Трудно вдруг признать («услышать»), что сквозь толщу земли эти невольные путники проходят — чтобы встать потом, как упорно вставала у Эдгара По уже умершая Лигейя… Когда Хайдеггер натаскал к себе в норку всякого-разного от Кьеркегора, в том числе и по поводу смерти и смертного, сосущего страха, он так и не смог свести концы с концами. Потом уж, с трудом, через язык, через этимологию, через «первослово» — восстанавливал единство с тонким лезвием духа, которое проходит насквозь. Через тлен, муть и смерть. Чтобы встать. Потому что это живое существо, которое еще хрипит и дышит, — оно одной ногой уже увязло в перепревшей глине, в кладбищенском мороке, но другой — все притоптывает в лад той первичной песне, которая — внутри ритмических повторов и самой своей фонической энергии — дает ему — этому солдату, трухляку, полутрупу на поле боя смутный ритм, огласовку бессмертия. Обещание будущего. Собственно, об этом и повествует «Проза Ивана Сидорова» Степановой, которая вовсе даже — поэма… Вот в «Смертельной болезни» («La Maladie de la mort») Маргерит Дюрас, написанной как «оммаж» Кьеркегору, речь как раз и идет о попытке вернуться к любви и бессмертию, об этой последней песенке — через преодоление утекающей сквозь пальцы плоти, через пугающее, поэтапное прохождение самого искушения телесностью. Как говорит Дюрас, «тело — оно совсем без защиты; оно постоянно призывает, притягивает к себе удушение, изнасилование, постыдное обращение с собою, оскорбления, крики ненависти, — словом, все те полные и смертельные страсти, что для нас внезапно — как бы срываются с цепи». Постыдные встречи — как невольные рифмы. Как сама эта бессмысленная, распадающаяся песенка нашей ветошной телесности.

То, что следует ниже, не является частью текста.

(* ===== verification/ApiRouter.v ===== *)
(** The control plane's HTTP surface (internal/api/server.go, rpc.go, docs.go): the
    server's construction, the route table with its groups of middlewares, and one
    request served from the first middleware to the handler's answer.

    The router library (chi) is an interface with its documented behaviour: a request
    goes to a registered entry of its method whose pattern matches its path
    ([MuxLaws]). JSON bodies are decoded by [Bodies]; the outside of a request (clock,
    randomness, the sign-in provider, DNS) is its [ApiWorld]. *)
From S2P Require Import Prelude GoStrings Authz Store StoreInv Listings Billing Entitle Ingress Login ApiConfig ApiAuth.
From S2P Require Import ApiResources ApiSafety ApiAdmin RateLimit Remote Geo.
From Stdlib Require Import Ascii.

Open Scope Z_scope.

(** * The route table *)
Inductive Guard := GApiLimit | GAuthLimit | GUser | GAdmin | GInternal.
Inductive Endpoint :=
| EHealthz | ERoot | EOpenAPI | EStatus | EDocs | EAdminPage | EAdminLogout | EAdminLogin
| EPlansPublic | ERegions | EGeo
| ESignup | ELogin | ERefresh | EOAuthStart | EOAuthCallback | ELogout | EDeviceCode | EDeviceToken
| EWebhook
| EAccount | EMe | EDeviceApprove | EListKeys | ECreateKey | ERevokeKey | EListSubs | EReserve | ERelease
| EListDomains | EAddDomain | EVerifyDomain | EUsage | EUsageHistory | EListOrgs | EListTunnels | ETunnelHistory | EPlans
| ECheckout | EPortal | ESubscription | ERemoteCreate | ERemoteAgent | ERemotePublish | ERemoteEnd
| ERemoteViewer | ERemoteCommand
| EAdminSession | EAdminLookup | EAdminGrant | EAdminRevoke | EAdminStats | EAdminUsers | EAdminOrgs | EAdminTunnels
| ERpcAuthenticate | ERpcCheckBind | ERpcReportUsage | ERpcReportTunnel.
(** ** The handlers behind the other guards *)
Lemma webhook_reaches w q m : store_reachable m → store_reachable (handle_webhook hmac parse bcfg w q m).2.
Proof.
  intros Hm. unfold handle_webhook, HandleWebhook. destruct (String.eqb _ ""); [done|]. destruct (negb _); [done|].
  destruct (parse _) as [ev|]; [|done].
  assert (Hmk : store_reachable (MarkEventProcessed (ev_ID ev) m).2) by (apply (sr_step m (SMarkEventProcessed (ev_ID ev))); done).
  destruct (MarkEventProcessed _ m) as [[[]|] m1]; [|done..]. cbn in Hmk.
  pose proof (reaches_dispatch bcfg (aw_now w) (aw_id w) ev m1 Hmk) as Hd. by destruct (dispatch _ _ _ _ _) as [[?|?] m2].
Qed.
Lemma webhook_refused w q m :
  VerifySignature hmac (aw_now w) (limit_read maxBody (aq_Body q)) (Get (aq_Header q) "Stripe-Signature") (bc_WebhookSecret bcfg)
    (bc_WebhookTolerance bcfg) = false ∨ bc_WebhookSecret bcfg = "" →
  (handle_webhook hmac parse bcfg w q m).2 = m.
Proof.
  intros Hs. unfold handle_webhook, HandleWebhook. destruct (String.eqb_spec (bc_WebhookSecret bcfg) "") as [|Hne]; [done|].
  destruct Hs as [->|Hs]; done.
Qed.
Lemma adminOrgFor_same email m : (adminOrgFor email m).2 = m.
Proof. unfold adminOrgFor, GetUserByEmail, OrgsForUser. destruct (usersEmail m !! _); [|done]. by case_match. Qed.
Lemma grant_reaches w b m : store_reachable m → store_reachable (handleAdminGrant (aw_now w) b m).2.
Proof.
  intros Hm. unfold handleAdminGrant. destruct b as [[[email plan] months]|]; [|done]. cbn [decode_then].
  destruct (_ && _); [done|]. destruct (_ || _); [done|]. pose proof (adminOrgFor_same email m) as Ha.
  destruct (adminOrgFor email m) as [[[u o]|e] m1]; cbn in Ha; subst m1; [|done].
  pose proof (reaches_set_plan (og_ID o) (ToLower (TrimSpace plan)) (Some (AddDate (aw_now w) months)) m Hm) as Hs.
  by destruct (SetOrgPlan _ _ _ _) as [[?|?] ?].
Qed.
Lemma revoke_reaches w b m : store_reachable m → store_reachable (handleAdminRevoke (aw_now w) b m).2.
Proof.
  intros Hm. unfold handleAdminRevoke. destruct b as [email|]; [|done]. cbn [decode_then].
  pose proof (adminOrgFor_same email m) as Ha. destruct (adminOrgFor email m) as [[[u o]|e] m1]; cbn in Ha; subst m1; [|done].
  pose proof (reaches_set_plan (og_ID o) PlanFree None m Hm) as Hs. by destruct (SetOrgPlan _ _ _ _) as [[?|?] ?].
Qed.
Lemma rpc_auth_reaches w b m : store_reachable m → store_reachable (rpcAuthenticate IDKey (aw_now w) b m).2.
Proof.
  intros Hm. unfold rpcAuthenticate. destruct b as [key|]; [|done]. cbn [decode_then]. unfold ent_Authenticate.
  pose proof (AuthenticateAPIKey_cases IDKey (aw_now w) key m Hm) as Ha.
  destruct (AuthenticateAPIKey _ _ _ _) as [[k|e] m1]; [|by subst]. destruct Ha as [Ha _]. unfold GetOrg. by destruct (orgs m1 !! _).
Qed.
Lemma ent_Authenticate_reaches w key m : store_reachable m → store_reachable (ent_Authenticate IDKey (aw_now w) key m).2.
Proof.
  intros Hm. unfold ent_Authenticate. pose proof (AuthenticateAPIKey_cases IDKey (aw_now w) key m Hm) as Ha.
  destruct (AuthenticateAPIKey _ _ _ _) as [[k|e] m1]; [|by subst]. destruct Ha as [Ha _]. unfold GetOrg. by destruct (orgs m1 !! _).
Qed.
Lemma rpc_bind_reaches w b m : store_reachable m → store_reachable (rpcCheckBind IDKey true (aw_host w) (aw_now w) b m).2.
Proof.
  intros Hm. unfold rpcCheckBind. destruct b as [req|]; [|done]. cbn [decode_then]. unfold ent_CheckBind.
  pose proof (ent_Authenticate_reaches w (Authz.APIKey req) m Hm) as Ha. destruct (ent_Authenticate _ _ _ _) as [[[acct plan]|] m1]; [|done].
  cbn in Ha. destruct (proto_gate _ _); [done|]. destruct (domain_gate _ _ _ _) as [[? ?]|]; [done|]. cbv zeta.
  match goal with |- context [match ?c with Ok dec => _ | Err d => _ end] => destruct c end; [|done].
  destruct (CheckQuota _ _ _ _) as [code msg]. by destruct (negb _).
Qed.
Lemma report_usage_reaches b m : store_reachable m → store_reachable (rpcReportUsage b m).2.
Proof.
  intros Hm. unfold rpcReportUsage. destruct b as [u|]; [|done]. cbn [decode_then snd]. unfold ent_ReportUsage. cbn [snd].
  match goal with |- context [UpsertUsage ?r m] => exact (sr_step m (SUpsertUsage r) Hm I) end.
Qed.
Lemma report_tunnel_reaches w f b m : store_reachable m → store_reachable (rpcReportTunnel f (aw_now w) (aw_id w) b m).2.
Proof.
  intros Hm. unfold rpcReportTunnel. destruct b as [req|]; [|done]. cbn [decode_then].
  destruct (String.eqb _ ""); [done|]. cbv zeta. destruct (String.eqb _ "open").
  - destruct (f _) as [country city]. cbn [snd]. match goal with |- context [RecordTunnelOpen ?n ?r ?t m] => exact (sr_step m (SRecordTunnelOpen n r t) Hm I) end.
  - destruct (String.eqb _ "close"); [|done]. cbn [snd].
    match goal with |- context [CloseTunnelSession ?x ?y ?z ?t ?i ?o ?n m] => exact (sr_step m (SCloseTunnelSession x y z t i o n) Hm I) end.
Qed.
Lemma lookup_same w email m : (handleAdminLookup (aw_now w) email m).2 = m.
Proof.
  unfold handleAdminLookup. pose proof (adminOrgFor_same email m) as Ha.
  by destruct (adminOrgFor email m) as [[[u o]|e] m1]; cbn in Ha; subst m1.
Qed.

(** ** A handler by the kind of its endpoint *)
Definition signed (w : ApiWorld) (q : AReq) : Prop :=
  stripe_signed hmac (bc_WebhookSecret bcfg) (bc_WebhookTolerance bcfg) (aw_now w) (limit_read maxBody (aq_Body q)) (Get (aq_Header q) "Stripe-Signature").
Definition effect_of (e : Endpoint) (w : ApiWorld) (q : AReq) (p : Principal) (m m' : MemStore) : Prop :=
  match kind_of e with
  | KUser => acts_for (pr_OrgID p) m m'
  | KAdmin | KInternal => store_reachable m'
  | KPublic => store_reachable m' ∧ (m' = m ∨ (e = EWebhook ∧ signed w q))
  | _ => spares m m'
  end.

Local Abbreviation run := (run_handler IDKey hmac parse cfg bcfg cc stripe lookupTXT providers fetch decode_provider version goVersion processStart).
Local Abbreviation serve := (api_serve IDKey hmac parse cfg bcfg cc stripe lookupTXT providers fetch decode_provider version goVersion processStart).

Lemma webhook_effect w q m : store_reachable m →
  store_reachable (handle_webhook hmac parse bcfg w q m).2 ∧ ((handle_webhook hmac parse bcfg w q m).2 = m ∨ (EWebhook = EWebhook ∧ signed w q)).
Proof.
  intros Hm. split; [by apply webhook_reaches|]. destruct (decide (bc_WebhookSecret bcfg = "")) as [E|E]; [left; apply webhook_refused; by right|].
  destruct (VerifySignature hmac (aw_now w) (limit_read maxBody (aq_Body q)) (Get (aq_Header q) "Stripe-Signature")
    (bc_WebhookSecret bcfg) (bc_WebhookTolerance bcfg)) eqn:Ev; [right; split; [done|by apply VerifySignature_signed]|left; apply webhook_refused; by left].
Qed.

Lemma on_store_store h a : ap_store (on_store h a).2 = (h (ap_store a)).2.
Proof. unfold on_store. by destruct (h (ap_store a)). Qed.
Lemma on_server_store h a : ap_store (on_server h a).2 = sv_store (h (ap_sv a)).2.
Proof. unfold on_server. by destruct (h (ap_sv a)). Qed.
Lemma on_relay_store h a : ap_store (on_relay h a).2 = ap_store a.
Proof. unfold on_relay. by destruct (h (ap_relay a)) as [[? ?]|]. Qed.
Lemma on_stream_store {T} (h : Relay → option (Response * option T * Relay)) a : ap_store (on_stream h a).2 = ap_store a.
Proof. unfold on_stream. by destruct (h (ap_relay a)) as [[[? [?|]] ?]|]. Qed.

Lemma run_effect e w q ps p a : store_reachable (ap_store a) → world_fresh w (ap_store a) →
  effect_of e w q (default nobody p) (ap_store a) (ap_store (run e w q ps p a).2).
Proof.
  intros Hm Hf. destruct e; unfold effect_of; cbn [kind_of run_handler];
    rewrite ?on_store_store, ?on_server_store, ?on_relay_store, ?on_stream_store, ?login_same, ?refresh_same, ?oauth_start_same,
      ?logout_same, ?device_code_same, ?device_token_same, ?account_same, ?lookup_same;
    first [by apply spares_refl | by apply acts_refl | done | (split; [done|by left]) | by apply signup_spares | by apply oauth_callback_spares
      | by apply approve_acts | by apply webhook_effect | by apply grant_reaches | by apply revoke_reaches | by apply rpc_auth_reaches
      | by apply rpc_bind_reaches | by apply report_usage_reaches
      | (unfold report_tunnel; rewrite on_store_store; by apply report_tunnel_reaches)
      | (unfold answer, handleGeo; destruct (FromRequest _ _ _ _ _ _) as [[? ?] ?]; split; [done|by left])
      | idtac].
  all: match goal with |- context [resource_call ?e ?x ?y ?z] => destruct (resource_call e x y z) eqn:Hc end;
    [rewrite on_store_store; apply api_acts; [done|by eapply resource_fresh]|by apply acts_refl].
Qed.

(** ** A request *)
Definition same_store (a a' : St) : Prop := ap_store a' = ap_store a.

(** What the guards of a kind let through. *)
Lemma guarded_kind k w q next a r a' : guarded IDKey hmac cfg (guards_for k) w q next None a = (r, a') →
  same_store a a' ∨
  match k with
  | KUser =>
      let M := Middleware (ac_JWTSecret cfg) IDKey (aw_now w) (aq_Header q) (ap_store a) in
      (M.1 = None ∧ ap_store a' = M.2) ∨ ∃ p a1, M = (Some p, ap_store a1) ∧ next (Some p) a1 = (r, a')
  | KAdmin => admin_refusal hmac cfg (aw_now w) (aq_cookie q adminCookie) = None ∧ ∃ a1, same_store a a1 ∧ next None a1 = (r, a')
  | KInternal => internal_refusal cfg (aq_Header q) = None ∧ ∃ a1, same_store a a1 ∧ next None a1 = (r, a')
  | _ => ∃ a1, same_store a a1 ∧ next None a1 = (r, a')
  end.
Proof.
  destruct k; cbn [guards_for guarded].
  - intros Hn. right. by exists a.
  - destruct (RateLimit.allow _ _ (ap_api a)) as [[] l1]; [|intros [= _ <-]; by left]. cbn [ap_auth with_api_limit].
    destruct (RateLimit.allow _ _ (ap_auth a)) as [[] l2]; [|intros [= _ <-]; by left]. intros Hn. right. eexists. by split; [|exact Hn].
  - destruct (RateLimit.allow _ _ (ap_auth a)) as [[] l2]; [|intros [= _ <-]; by left]. intros Hn. right. eexists. by split; [|exact Hn].
  - destruct (RateLimit.allow _ _ (ap_api a)) as [[] l1]; [|intros [= _ <-]; by left]. intros Hn. right. eexists. by split; [|exact Hn].
  - destruct (RateLimit.allow _ _ (ap_api a)) as [[] l1]; [|intros [= _ <-]; by left].
    change (ap_store (with_api_limit l1 a)) with (ap_store a). cbv zeta.
    destruct (Middleware _ _ _ _ _) as [[p|] m]; intros Hn; right; [right|left; by injection Hn as <- <-].
    exists p. eexists. split; [|exact Hn]. done.
  - destruct (RateLimit.allow _ _ (ap_api a)) as [[] l1]; [|intros [= _ <-]; by left].
    destruct (admin_refusal _ _ _ _); [intros [= _ <-]; by left|]. intros Hn. right. split; [done|]. eexists. by split; [|exact Hn].
  - destruct (internal_refusal _ _); [intros [= _ <-]; by left|]. intros Hn. right. split; [done|]. by exists a.
Qed.

(** The credential that entitles a request for an endpoint to change the data of an org. *)
Definition entitled (e : Endpoint) (w : ApiWorld) (q : AReq) (m : MemStore) (id : string) : Prop :=
  match kind_of e with
  | KUser => ∃ tok, presents (aq_Header q) tok ∧ (org_key IDKey m id tok ∨ org_session (ac_JWTSecret cfg) (aw_now w) id tok)
  | KAdmin => admin_session hmac cfg (aw_now w) (aq_cookie q adminCookie)
  | KInternal => edge_token cfg (aq_Header q)
  | KPublic => e = EWebhook ∧ signed w q
  | _ => False
  end.

Lemma kind_effect e w q next a r a' : store_reachable (ap_store a) → world_fresh w (ap_store a) →
  (∀ p a1, store_reachable (ap_store a1) → world_fresh w (ap_store a1) →
     effect_of e w q (default nobody p) (ap_store a1) (ap_store (next p a1).2)) →
  guarded IDKey hmac cfg (guards_for (kind_of e)) w q next None a = (r, a') →
  store_reachable (ap_store a') ∧
  ∀ id, is_Some (orgs (ap_store a) !! id) → org_same id (ap_store a) (ap_store a') ∨ entitled e w q (ap_store a) id.
Proof.
  intros Hm Hf Hnext Hg. unfold entitled, effect_of in *. apply guarded_kind in Hg as [Hs|Hg].
  { unfold same_store in Hs. rewrite Hs. split; [done|]. intros id _. left. apply org_same_refl. }
  destruct (kind_of e).
  1-4: destruct Hg as (a1 & Ha1 & Hn); unfold same_store in Ha1; specialize (Hnext None a1); rewrite Hn, Ha1 in Hnext; cbn in Hnext.
  1-3: destruct (Hnext Hm Hf) as [Hr Hsp]; split; [done|]; intros id Hid; left; by apply Hsp.
  - destruct (Hnext Hm Hf) as [Hr [->|Hsig]]; (split; [done|]); intros id Hid; [left; apply org_same_refl|by right].
  - pose proof (Middleware_cases (ac_JWTSecret cfg) IDKey (aw_now w) (aq_Header q) (ap_store a) Hm) as Hmid.
    pose proof (Middleware_touch (ac_JWTSecret cfg) IDKey (aw_now w) (aq_Header q) (ap_store a)) as Ht.
    pose proof (Middleware_credential (ac_JWTSecret cfg) IDKey (aw_now w) (aq_Header q) (ap_store a)) as Hcred.
    cbv zeta in Hg. destruct (Middleware _ _ _ _ _) as [[p|] m1]; cbn [fst snd] in Hg, Ht, Hcred.
    + destruct Hg as [[? _]|(p' & a1 & [= <- Em] & Hn)]; [done|]. destruct Hmid as [Hr1 Hfr1]. specialize (Hnext (Some p) a1).
      rewrite Hn in Hnext. cbn in Hnext. rewrite <-Em in Hnext.
      assert (Hf1 : world_fresh w m1) by (destruct Ht as [->|[id ->]]; [done|by apply world_fresh_touched]).
      destruct (Hnext Hr1 Hf1) as [Hr Hfr]. split; [done|]. intros id Hid.
      destruct (decide (id = pr_OrgID p)) as [->|Hne]; [right; by apply Hcred|left].
      eapply org_same_trans; by eapply org_frame_same.
    + destruct Hg as [[_ ->]|(? & ? & ? & _)]; [|done]. subst m1. split; [done|]. intros id _. left. apply org_same_refl.
  - destruct Hg as (Href & a1 & Ha1 & Hn). unfold same_store in Ha1. specialize (Hnext None a1). rewrite Hn, Ha1 in Hnext.
    split; [by apply Hnext|]. intros id _. right. by apply admin_credential.
  - destruct Hg as (Href & a1 & Ha1 & Hn). unfold same_store in Ha1. specialize (Hnext None a1). rewrite Hn, Ha1 in Hnext.
    split; [by apply Hnext|]. intros id _. right. by apply internal_credential.
Qed.
(** * Tunnel history *)
Definition live_instance (e se t : string) : string → TunnelSession → bool := λ _ s, tunnelKeyMatch s e se t && active s.
(** The columns that DO UPDATE sets. *)
Definition refresh_session (s x : TunnelSession) : TunnelSession :=
  {| ts_ID := ts_ID x; ts_OrgID := ts_OrgID s; ts_EdgeID := ts_EdgeID x; ts_SessionID := ts_SessionID x;
     ts_TunnelID := ts_TunnelID x; ts_Type := ts_Type s; ts_PublicURL := ts_PublicURL s; ts_Host := ts_Host s;
     ts_Port := ts_Port s; ts_Region := ts_Region s; ts_ClientIP := ts_ClientIP s; ts_Country := ts_Country s;
     ts_City := ts_City s; ts_BytesIn := ts_BytesIn x; ts_BytesOut := ts_BytesOut x; ts_Requests := ts_Requests x;
     ts_Status := ts_Status x; ts_StartedAt := ts_StartedAt s; ts_EndedAt := ts_EndedAt x |}.
Definition session_row (s : TunnelSession) : TunnelSession :=
  {| ts_ID := ts_ID s; ts_OrgID := ts_OrgID s; ts_EdgeID := ts_EdgeID s; ts_SessionID := ts_SessionID s;
     ts_TunnelID := ts_TunnelID s; ts_Type := ts_Type s; ts_PublicURL := ts_PublicURL s; ts_Host := ts_Host s;
     ts_Port := ts_Port s; ts_Region := ts_Region s; ts_ClientIP := ts_ClientIP s; ts_Country := ts_Country s;
     ts_City := ts_City s; ts_BytesIn := 0; ts_BytesOut := 0; ts_Requests := 0; ts_Status := "active";
     ts_StartedAt := timestamptz (ts_StartedAt s); ts_EndedAt := None |}.
(** INSERT ... ON CONFLICT on the index of the live instances: the row of a live
    instance is updated, and only an inserted row is checked for its id. *)
Definition upsert_session (s : TunnelSession) : Stmt string := λ d,
  let t := t_tunnel_sessions d in
  let live := live_instance (ts_EdgeID s) (ts_SessionID s) (ts_TunnelID s) in
  match int4 (ts_Port s) with
  | Err e => (Err e, d)
  | Ok _ =>
      match select live t with
      | x :: _ =>
          if negb (org_exists (ts_OrgID s) d) then (Err foreign_violation, d)
          else (Ok (ts_ID x), put_sessions (update_where live (refresh_session (session_row s)) t).2 d)
      | [] =>
          match insert_row (ts_ID s) (session_row s) (λ _ _, false) (org_exists (ts_OrgID s) d) t with
          | Err e => (Err e, d)
          | Ok t => (Ok (ts_ID s), put_sessions t d)
          end
      end
  end.
Definition with_session (id status : string) (started : Time) (s : TunnelSession) : TunnelSession :=
  {| ts_ID := id; ts_OrgID := ts_OrgID s; ts_EdgeID := ts_EdgeID s; ts_SessionID := ts_SessionID s;
     ts_TunnelID := ts_TunnelID s; ts_Type := ts_Type s; ts_PublicURL := ts_PublicURL s; ts_Host := ts_Host s;
     ts_Port := ts_Port s; ts_Region := ts_Region s; ts_ClientIP := ts_ClientIP s; ts_Country := ts_Country s;
     ts_City := ts_City s; ts_BytesIn := ts_BytesIn s; ts_BytesOut := ts_BytesOut s; ts_Requests := ts_Requests s;
     ts_Status := status; ts_StartedAt := started; ts_EndedAt := ts_EndedAt s |}.
Definition pg_RecordTunnelOpen (now : Time) (rnd : list Z) (s : TunnelSession) : PgM TunnelSession :=
  let s := with_session (or_id (ts_ID s) "tun" rnd) (ts_Status s) (or_now (ts_StartedAt s) now) s in
  id ← raw (upsert_session s);
  mret (with_session id "active" (ts_StartedAt s) s).
Definition pg_CloseTunnelSession (edgeID sessionID tunnelID : string) (endedAt : Time) (bytesIn bytesOut requests : Z) : PgM unit :=
  execOne (modify_table (λ d, update_where (live_instance edgeID sessionID tunnelID)
    (close_row (timestamptz endedAt) bytesIn bytesOut requests) (t_tunnel_sessions d)) put_sessions).
(** The conditions [where] adds. *)
Definition session_where (orgID : string) (activeOnly : bool) : string → TunnelSession → bool := λ _ s,
  (if negb (String.eqb orgID "") then String.eqb (ts_OrgID s) orgID else true) &&
  (if activeOnly then active s else true).
Definition pg_ListTunnelSessions (f : TunnelSessionFilter) : PgM (list TunnelSession) :=
  let limit := if tf_Limit f <=? 0 then 100 else tf_Limit f in
  raw (query (λ d, page limit (tf_Offset f) (sort_by (λ a b, After (ts_StartedAt a) (ts_StartedAt b))
    (select (session_where (tf_OrgID f) (tf_ActiveOnly f)) (t_tunnel_sessions d))))).
Definition pg_CountTunnelSessions (orgID : string) (activeOnly : bool) : PgM Z :=
  raw (query (λ d, Ok (count (session_where orgID activeOnly) (t_tunnel_sessions d)))).
Definition country_group (s : TunnelSession) : string := default "??" (nullStr (ts_Country s)).
Definition pg_TunnelCountryBreakdown (orgID : string) (activeOnly : bool) : PgM (gmap string Z) :=
  raw (query (λ d, Ok (group_count country_group (select (session_where orgID activeOnly) (t_tunnel_sessions d))))).
Lemma sim_open now rnd s d m : rel d m → agreed_op d m (SRecordTunnelOpen now rnd s) → sim (CDo (SRecordTunnelOpen now rnd s)) d m.
Proof.
  intros Hr Ha. sides. ok_of Hr Ha (SRecordTunnelOpen now rnd s). destruct Ha as (Ho & Hw & Hport & (Hbi & Hbo & Hrq & Hend) & Hid).
  unfold pg_RecordTunnelOpen, RecordTunnelOpen in *. cbv zeta in *. unfold mbind, M_bind, raw. rewrite with_err_quiet. unfold upsert_session.
  cbn [with_session ts_Port ts_OrgID ts_EdgeID ts_SessionID ts_TunnelID ts_ID ts_StartedAt].
  unfold int4. replace ((- 2 ^ 31 <=? ts_Port s) && (ts_Port s <? 2 ^ 31)) with true by lia.
  rewrite (org_exists_known d m _ Hr Ho). cbn [negb].
  destruct (replace_active s _ (history m)) as [[r l]|] eqn:Hra.
  - apply replace_active_Some in Hra as (l1 & x & l2 & Hl & -> & -> & Hlive). assert (Hx : x ∈ history m) by (rewrite Hl; set_solver).
    destruct (live_row _ _ _ _ _ _ Hr Hx Hlive) as (Hk & -> & Hupd). rewrite Hupd.
    assert (Hrow : refresh_session (session_row (with_session (or_id (ts_ID s) "tun" rnd) (ts_Status s) (or_now (ts_StartedAt s) now) s)) x
              = open_row s (ts_ID x) (or_now (ts_StartedAt s) now)).
    { destruct (key_fields _ _ _ _ Hlive) as (He & Hse & Ht & Hst). apply andb_true_iff in Hlive as [_ Hac].
      pose proof (proj1 (list.Forall_forall _ _) (rel_session_fresh _ _ Hr) x Hx Hac) as (Hf1 & Hf2 & Hf3 & Hf4).
      unfold refresh_session, session_row, open_row, with_session. cbn. by rewrite timestamptz_whole, He, Hse, Ht, Hst, Hf1, Hf2, Hf3, Hf4, Hbi, Hbo, Hrq by done. }
    rewrite Hrow. cbn in Hok |- *. split; [unfold with_session, open_row; cbn; by rewrite Hend|]. split; [done|]. keep Hr Hok.
    + eapply rows_replace; [done|]. by rewrite <-Hl, (rel_sessions _ _ Hr).
    + apply map_Forall_insert_2; [done|apply Hr].
    + pose proof (rel_session_fresh _ _ Hr) as Hf. rewrite Hl, list.Forall_app, list.Forall_cons in Hf. rewrite list.Forall_app, list.Forall_cons.
      destruct Hf as (? & _ & ?). split; [done|]. split; [|done]. intros _. by split_and!.
  - pose proof (replace_active_None _ _ _ Hra) as Hn. rewrite (select_none _ _ (no_live_row _ _ _ _ _ Hr Hn)).
    assert (Hfree : t_tunnel_sessions d !! or_id (ts_ID s) "tun" rnd = None).
    { destruct (_ !! or_id _ _ _) as [y|] eqn:Hy; [|done]. destruct Hid. rewrite <-(rel_session_ids _ _ Hr _ _ Hy).
      apply list_elem_of_fmap_2, (history_row _ _ _ Hr). by rewrite (rel_session_ids _ _ Hr _ _ Hy). }
    rewrite insert_row_ok; [|done|by apply has_false]. cbn in Hok |- *.
    assert (Hrow : session_row (with_session (or_id (ts_ID s) "tun" rnd) (ts_Status s) (or_now (ts_StartedAt s) now) s) =
              open_row s (or_id (ts_ID s) "tun" rnd) (or_now (ts_StartedAt s) now)).
    { unfold session_row, open_row, with_session. cbn. by rewrite timestamptz_whole, Hbi, Hbo, Hrq by done. }
    rewrite Hrow. split; [unfold with_session, open_row; cbn; by rewrite Hend|]. split; [done|]. keep Hr Hok.
    + rewrite rows_insert, (rel_sessions _ _ Hr) by done. by rewrite Permutation_app_comm.
    + apply map_Forall_insert_2; [done|apply Hr].
    + apply list.Forall_app. split; [apply Hr|]. constructor; [|constructor]. intros _. by split_and!.
Qed.
Lemma sim_close e se t at_ i o r d m : rel d m → agreed_op d m (SCloseTunnelSession e se t at_ i o r) →
  sim (CDo (SCloseTunnelSession e se t at_ i o r)) d m.
Proof.
  intros Hr Ha. sides. ok_of Hr Ha (SCloseTunnelSession e se t at_ i o r). cbn in Ha.
  unfold pg_CloseTunnelSession, CloseTunnelSession in *. rewrite execOne_quiet. unfold modify_table. rewrite timestamptz_whole by done.
  destruct (close_first _ _ _) as [l|] eqn:Hc.
  - apply close_first_Some in Hc as (l1 & x & l2 & Hl & -> & Hlive). apply (f_equal (@rev _)) in Hl. rewrite rev_involutive in Hl.
    rewrite rev_app_distr in Hl. cbn in Hl. rewrite <-app_assoc in Hl. cbn in Hl.
    assert (Hx : x ∈ history m) by (rewrite Hl; set_solver). destruct (live_row _ _ _ _ _ _ Hr Hx Hlive) as (Hk & _ & Hupd). rewrite Hupd.
    rewrite rev_app_distr in *. cbn in Hok |- *. rewrite <-app_assoc in *. cbn in Hok |- *. split; [done|]. split; [done|]. keep Hr Hok.
    + eapply rows_replace; [done|]. by rewrite <-Hl, (rel_sessions _ _ Hr).
    + apply map_Forall_insert_2; [done|apply Hr].
    + pose proof (rel_session_fresh _ _ Hr) as Hf. rewrite Hl, list.Forall_app, list.Forall_cons in Hf. rewrite list.Forall_app, list.Forall_cons.
      destruct Hf as (? & _ & ?). split; [done|]. split; [|done]. by unfold active.
  - assert (Hn : ∀ x, x ∈ history m → tunnelKeyMatch x e se t && active x = false).
    { intros x Hx. apply (close_first_None _ _ _ Hc). by rewrite <-Permutation_rev. }
    rewrite (update_none (H := sql) _ _ _ (no_live_row _ _ _ _ _ Hr Hn)). cbn. split; [done|]. split; [done|].
    replace (put_sessions _ d) with d by (by destruct d). done.
Qed.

Ну а если уж нужна тут медицинская помощь, то, как пишет еще один вполне современный поэт с попсовой фамилией — Дельфинов (Александр Смирнов), это именно Господь смотрит на нас, как верховный психотерапевт, пока мы все кое-как (все семь миллиардов или сколько нас там…) карабкаемся на кушетку, дружно собираясь жаловаться на свои травмы…
Функция искусства — разведка в темном болоте со светящимися гнилушками — иначе зачем вообще? Да и Бог (как образец для художника) вообще имеет неприятное обыкновение — залезать в эту самую душу голыми руками, пальцами. Безо всякой деликатности. А светляки живут (как и все мертвецы — имеют то же обыкновение), только цепляясь за нас, подсматривая вместе с нами, склеиваясь с этими новыми смыслами… Вам не нравится, когда художник насильно залезает туда, куда вы его вовсе не собирались пускать? Так всякий художник — он по натуре бандит и насильник, ну, как минимум — шалопай, хулиган. Разве что слова умеет складывать (или краски смешивать). Я могу понять вас, племя младое, незнакомое, могу понять ваше «целомудрие» и строгость. А вот мне то прежнее — годится. Годится грязь и мутная экзальтация, годится беспричинная тоска и беспричинное же ликование, годится все то, чего сама я стыжусь и что меня задевает непосредственно, торкает… Таких художников, поэтов (и теологов) было полно и прежде, но сейчас только эти лесные тропки (как «Holzwege» Хайдеггера) — выводят, и только такие крючья — цепляют. Я больше не читаю хороших нарративных романов, я больше не смотрю костюмных драм и почти разлюбила мелодичную музыку. Что-то сдвинулось непоправимо (непоправимо — потому что не для меня одной, тут есть какой-то тектонический, массивный сдвиг в зрительском восприятии). Дрожь, прерывность, черная смола, путаный ландшафт. Кровь, которая желает вытечь, пролиться — и о том говорит. Алеаторика — не потому, что законы отменены, но потому, что я им не верю. И Господь, который похож на смерть до неотличимости — а вот держит же меня за волосы прямо здесь. И наш русский язык — такой неточный, размытый, диффузный — потому что перепачканный в земле. Не знаю, умеем ли еще производить (хотя в поэзии — уж точно, лучше всех!), но видеть можем, как никто.